I went through much the same in my childhood. My parents contacted Phoenix Children’s Hospital. They had socialization classes (don’t remember what the technical name for it was) for children that help get their social skills on par. This is very important to do early on as the gap will only increase as you child gets older.
What I remember of the class was I was put into a room with several other children and a doctor. The doctor would have us interact with each other. It difficult for me to remember all the details as this was almost 15 years ago.
All the bullying that happened and was allowed to take place made me cry. How could they do that?

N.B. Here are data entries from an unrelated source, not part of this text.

(** A text that [JSON.parse] accepts starts, after white space, with
    the first character of a token. *)
Lemma lex_number_head c r :
  lex_number (c :: r) <> None -> 45 <= c <= 57.
Proof.
  unfold lex_number.
  destruct (Z.eqb_spec c 45) as [->|_]; [lia|].
  unfold lex_int.
  destruct (Z.eqb_spec c 48) as [->|_]; [lia|].
  destruct (in_range_spec 49 57 c); [lia|]. intros H; now contradiction H.
Qed.

Lemma parse_value_head fuel s v rest :
  parse_value fuel s = Ok v rest ->
  exists c r, skip_ws s = c :: r /\ 33 <= c <= 126.
Proof.
  destruct fuel as [|f]; [discriminate|]. cbn [parse_value].
  destruct (skip_ws s) as [|c r]; [discriminate|].
  intros H. exists c, r. split; [reflexivity|].
  destruct (Z.eqb_spec c 123) as [->|_]; [lia|].
  destruct (Z.eqb_spec c 91) as [->|_]; [lia|].
  destruct (Z.eqb_spec c 34) as [->|_]; [lia|].
  destruct (Z.eqb_spec c 116) as [->|_]; [lia|].
  destruct (Z.eqb_spec c 102) as [->|_]; [lia|].
  destruct (Z.eqb_spec c 110) as [->|_]; [lia|].
  assert (45 <= c <= 57); [|lia].
  apply (lex_number_head c r). now destruct (lex_number (c :: r)).
Qed.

Oh dear lord, your special-ed school sounds horrible.
I was also transferred to a special-ed during 7th grade and attended for 5 years, but thanks to this I was able to escape the public school system and the middle-school bullying peak. Within my first year I befriended people who considered themselves as “crazy” as I was, and my behavior became more stable. I was still an erratic aspie, but I became an erratic aspie with equally erratic friends who didn’t care about my quirks.
Though I went to a special-ed school with an age-appropriate curriculum.